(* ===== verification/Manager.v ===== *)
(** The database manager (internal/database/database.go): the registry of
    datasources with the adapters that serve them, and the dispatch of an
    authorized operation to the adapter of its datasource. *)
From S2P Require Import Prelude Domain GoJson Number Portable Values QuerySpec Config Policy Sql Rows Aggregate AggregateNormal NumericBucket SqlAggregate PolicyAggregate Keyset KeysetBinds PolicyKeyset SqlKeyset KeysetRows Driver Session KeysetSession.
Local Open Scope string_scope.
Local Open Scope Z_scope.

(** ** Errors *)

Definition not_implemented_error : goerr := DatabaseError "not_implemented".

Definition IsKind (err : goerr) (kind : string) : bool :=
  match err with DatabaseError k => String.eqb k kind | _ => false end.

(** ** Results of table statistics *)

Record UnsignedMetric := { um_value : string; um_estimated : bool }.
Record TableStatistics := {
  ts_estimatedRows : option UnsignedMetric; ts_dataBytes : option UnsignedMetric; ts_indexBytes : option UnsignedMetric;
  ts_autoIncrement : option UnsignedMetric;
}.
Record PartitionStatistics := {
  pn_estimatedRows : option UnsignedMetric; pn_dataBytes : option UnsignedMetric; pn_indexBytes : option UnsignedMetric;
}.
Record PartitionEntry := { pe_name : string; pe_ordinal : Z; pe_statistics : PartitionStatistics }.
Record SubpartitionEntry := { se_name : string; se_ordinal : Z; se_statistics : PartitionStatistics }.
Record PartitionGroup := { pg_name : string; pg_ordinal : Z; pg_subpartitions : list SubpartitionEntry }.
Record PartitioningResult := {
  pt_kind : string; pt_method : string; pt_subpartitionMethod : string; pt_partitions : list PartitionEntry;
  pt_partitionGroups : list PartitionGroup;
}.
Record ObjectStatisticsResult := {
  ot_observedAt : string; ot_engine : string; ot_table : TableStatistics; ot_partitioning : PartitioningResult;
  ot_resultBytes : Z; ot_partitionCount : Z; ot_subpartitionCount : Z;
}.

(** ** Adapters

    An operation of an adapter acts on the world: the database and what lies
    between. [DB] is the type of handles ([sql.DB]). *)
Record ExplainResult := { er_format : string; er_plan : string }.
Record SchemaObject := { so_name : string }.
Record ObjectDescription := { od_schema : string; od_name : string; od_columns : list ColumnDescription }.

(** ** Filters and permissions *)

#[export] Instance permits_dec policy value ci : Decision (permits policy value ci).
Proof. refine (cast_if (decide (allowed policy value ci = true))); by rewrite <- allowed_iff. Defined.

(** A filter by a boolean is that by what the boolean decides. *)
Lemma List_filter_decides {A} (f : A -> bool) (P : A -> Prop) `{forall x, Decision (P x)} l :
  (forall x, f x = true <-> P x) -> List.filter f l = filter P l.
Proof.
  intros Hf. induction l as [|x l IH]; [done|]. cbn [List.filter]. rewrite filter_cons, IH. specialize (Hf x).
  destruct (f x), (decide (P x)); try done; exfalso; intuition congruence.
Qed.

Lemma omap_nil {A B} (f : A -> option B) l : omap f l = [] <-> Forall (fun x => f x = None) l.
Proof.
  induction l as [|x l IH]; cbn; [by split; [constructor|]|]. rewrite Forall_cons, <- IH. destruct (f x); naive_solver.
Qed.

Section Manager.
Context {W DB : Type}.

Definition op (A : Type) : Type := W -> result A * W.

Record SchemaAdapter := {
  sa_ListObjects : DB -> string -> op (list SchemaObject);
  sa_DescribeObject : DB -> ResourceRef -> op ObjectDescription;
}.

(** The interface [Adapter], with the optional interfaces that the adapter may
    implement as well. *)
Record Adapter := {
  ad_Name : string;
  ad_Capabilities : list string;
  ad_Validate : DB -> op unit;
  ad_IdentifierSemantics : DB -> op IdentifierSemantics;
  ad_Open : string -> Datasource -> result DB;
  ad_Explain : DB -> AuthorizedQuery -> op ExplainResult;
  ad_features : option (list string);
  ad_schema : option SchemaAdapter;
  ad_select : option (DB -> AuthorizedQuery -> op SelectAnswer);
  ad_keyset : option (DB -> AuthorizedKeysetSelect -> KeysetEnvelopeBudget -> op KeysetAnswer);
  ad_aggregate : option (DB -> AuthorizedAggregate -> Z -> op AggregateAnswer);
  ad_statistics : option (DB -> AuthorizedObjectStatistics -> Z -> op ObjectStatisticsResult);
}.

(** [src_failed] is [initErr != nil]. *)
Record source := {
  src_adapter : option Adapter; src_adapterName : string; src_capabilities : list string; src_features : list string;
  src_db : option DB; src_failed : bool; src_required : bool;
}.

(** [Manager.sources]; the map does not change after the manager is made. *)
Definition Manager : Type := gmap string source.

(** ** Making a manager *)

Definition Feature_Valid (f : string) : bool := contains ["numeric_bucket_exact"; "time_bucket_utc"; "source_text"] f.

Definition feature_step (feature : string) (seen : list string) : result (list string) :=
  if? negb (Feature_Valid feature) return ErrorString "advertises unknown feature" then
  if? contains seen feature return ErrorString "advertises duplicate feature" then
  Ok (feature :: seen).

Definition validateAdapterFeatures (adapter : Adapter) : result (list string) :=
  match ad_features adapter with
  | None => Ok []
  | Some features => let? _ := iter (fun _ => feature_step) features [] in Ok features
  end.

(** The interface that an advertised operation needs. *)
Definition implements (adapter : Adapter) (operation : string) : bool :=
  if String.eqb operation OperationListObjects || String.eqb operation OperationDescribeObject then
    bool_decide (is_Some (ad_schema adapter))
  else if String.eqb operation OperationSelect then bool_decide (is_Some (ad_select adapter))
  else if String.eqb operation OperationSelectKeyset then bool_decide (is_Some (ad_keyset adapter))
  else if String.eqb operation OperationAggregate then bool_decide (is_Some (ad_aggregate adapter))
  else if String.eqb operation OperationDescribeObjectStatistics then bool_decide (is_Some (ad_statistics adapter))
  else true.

• • • • •

### TO DO
Transcribe the records above exactly as they appear.

### YOUR SOLUTION
(* ===== verification/Manager.v ===== *)
(** The database manager (internal/database/database.go): the registry of
    datasources with the adapters that serve them, and the dispatch of an
    authorized operation to the adapter of its datasource. *)
From S2P Require Import Prelude Domain GoJson Number Portable Values QuerySpec Config Policy Sql Rows Aggregate AggregateNormal NumericBucket SqlAggregate PolicyAggregate Keyset KeysetBinds PolicyKeyset SqlKeyset KeysetRows Driver Session KeysetSession.
Local Open Scope string_scope.
Local Open Scope Z_scope.

(** ** Errors *)

Definition not_implemented_error : goerr := DatabaseError "not_implemented".

Definition IsKind (err : goerr) (kind : string) : bool :=
  match err with DatabaseError k => String.eqb k kind | _ => false end.

(** ** Results of table statistics *)

Record UnsignedMetric := { um_value : string; um_estimated : bool }.
Record TableStatistics := {
  ts_estimatedRows : option UnsignedMetric; ts_dataBytes : option UnsignedMetric; ts_indexBytes : option UnsignedMetric;
  ts_autoIncrement : option UnsignedMetric;
}.
Record PartitionStatistics := {
  pn_estimatedRows : option UnsignedMetric; pn_dataBytes : option UnsignedMetric; pn_indexBytes : option UnsignedMetric;
}.
Record PartitionEntry := { pe_name : string; pe_ordinal : Z; pe_statistics : PartitionStatistics }.
Record SubpartitionEntry := { se_name : string; se_ordinal : Z; se_statistics : PartitionStatistics }.
Record PartitionGroup := { pg_name : string; pg_ordinal : Z; pg_subpartitions : list SubpartitionEntry }.
Record PartitioningResult := {
  pt_kind : string; pt_method : string; pt_subpartitionMethod : string; pt_partitions : list PartitionEntry;
  pt_partitionGroups : list PartitionGroup;
}.
Record ObjectStatisticsResult := {
  ot_observedAt : string; ot_engine : string; ot_table : TableStatistics; ot_partitioning : PartitioningResult;
  ot_resultBytes : Z; ot_partitionCount : Z; ot_subpartitionCount : Z;
}.

(** ** Adapters

    An operation of an adapter acts on the world: the database and what lies
    between. [DB] is the type of handles ([sql.DB]). *)
Record ExplainResult := { er_format : string; er_plan : string }.
Record SchemaObject := { so_name : string }.
Record ObjectDescription := { od_schema : string; od_name : string; od_columns : list ColumnDescription }.

(** ** Filters and permissions *)

#[export] Instance permits_dec policy value ci : Decision (permits policy value ci).
Proof. refine (cast_if (decide (allowed policy value ci = true))); by rewrite <- allowed_iff. Defined.

(** A filter by a boolean is that by what the boolean decides. *)
Lemma List_filter_decides {A} (f : A -> bool) (P : A -> Prop) `{forall x, Decision (P x)} l :
  (forall x, f x = true <-> P x) -> List.filter f l = filter P l.
Proof.
  intros Hf. induction l as [|x l IH]; [done|]. cbn [List.filter]. rewrite filter_cons, IH. specialize (Hf x).
  destruct (f x), (decide (P x)); try done; exfalso; intuition congruence.
Qed.

Lemma omap_nil {A B} (f : A -> option B) l : omap f l = [] <-> Forall (fun x => f x = None) l.
Proof.
  induction l as [|x l IH]; cbn; [by split; [constructor|]|]. rewrite Forall_cons, <- IH. destruct (f x); naive_solver.
Qed.

Section Manager.
Context {W DB : Type}.

Definition op (A : Type) : Type := W -> result A * W.

Record SchemaAdapter := {
  sa_ListObjects : DB -> string -> op (list SchemaObject);
  sa_DescribeObject : DB -> ResourceRef -> op ObjectDescription;
}.

(** The interface [Adapter], with the optional interfaces that the adapter may
    implement as well. *)
Record Adapter := {
  ad_Name : string;
  ad_Capabilities : list string;
  ad_Validate : DB -> op unit;
  ad_IdentifierSemantics : DB -> op IdentifierSemantics;
  ad_Open : string -> Datasource -> result DB;
  ad_Explain : DB -> AuthorizedQuery -> op ExplainResult;
  ad_features : option (list string);
  ad_schema : option SchemaAdapter;
  ad_select : option (DB -> AuthorizedQuery -> op SelectAnswer);
  ad_keyset : option (DB -> AuthorizedKeysetSelect -> KeysetEnvelopeBudget -> op KeysetAnswer);
  ad_aggregate : option (DB -> AuthorizedAggregate -> Z -> op AggregateAnswer);
  ad_statistics : option (DB -> AuthorizedObjectStatistics -> Z -> op ObjectStatisticsResult);
}.

(** [src_failed] is [initErr != nil]. *)
Record source := {
  src_adapter : option Adapter; src_adapterName : string; src_capabilities : list string; src_features : list string;
  src_db : option DB; src_failed : bool; src_required : bool;
}.

(** [Manager.sources]; the map does not change after the manager is made. *)
Definition Manager : Type := gmap string source.

(** ** Making a manager *)

Definition Feature_Valid (f : string) : bool := contains ["numeric_bucket_exact"; "time_bucket_utc"; "source_text"] f.

Definition feature_step (feature : string) (seen : list string) : result (list string) :=
  if? negb (Feature_Valid feature) return ErrorString "advertises unknown feature" then
  if? contains seen feature return ErrorString "advertises duplicate feature" then
  Ok (feature :: seen).

Definition validateAdapterFeatures (adapter : Adapter) : result (list string) :=
  match ad_features adapter with
  | None => Ok []
  | Some features => let? _ := iter (fun _ => feature_step) features [] in Ok features
  end.

(** The interface that an advertised operation needs. *)
Definition implements (adapter : Adapter) (operation : string) : bool :=
  if String.eqb operation OperationListObjects || String.eqb operation OperationDescribeObject then
    bool_decide (is_Some (ad_schema adapter))
  else if String.eqb operation OperationSelect then bool_decide (is_Some (ad_select adapter))
  else if String.eqb operation OperationSelectKeyset then bool_decide (is_Some (ad_keyset adapter))
  else if String.eqb operation OperationAggregate then bool_decide (is_Some (ad_aggregate adapter))
  else if String.eqb operation OperationDescribeObjectStatistics then bool_decide (is_Some (ad_statistics adapter))
  else true.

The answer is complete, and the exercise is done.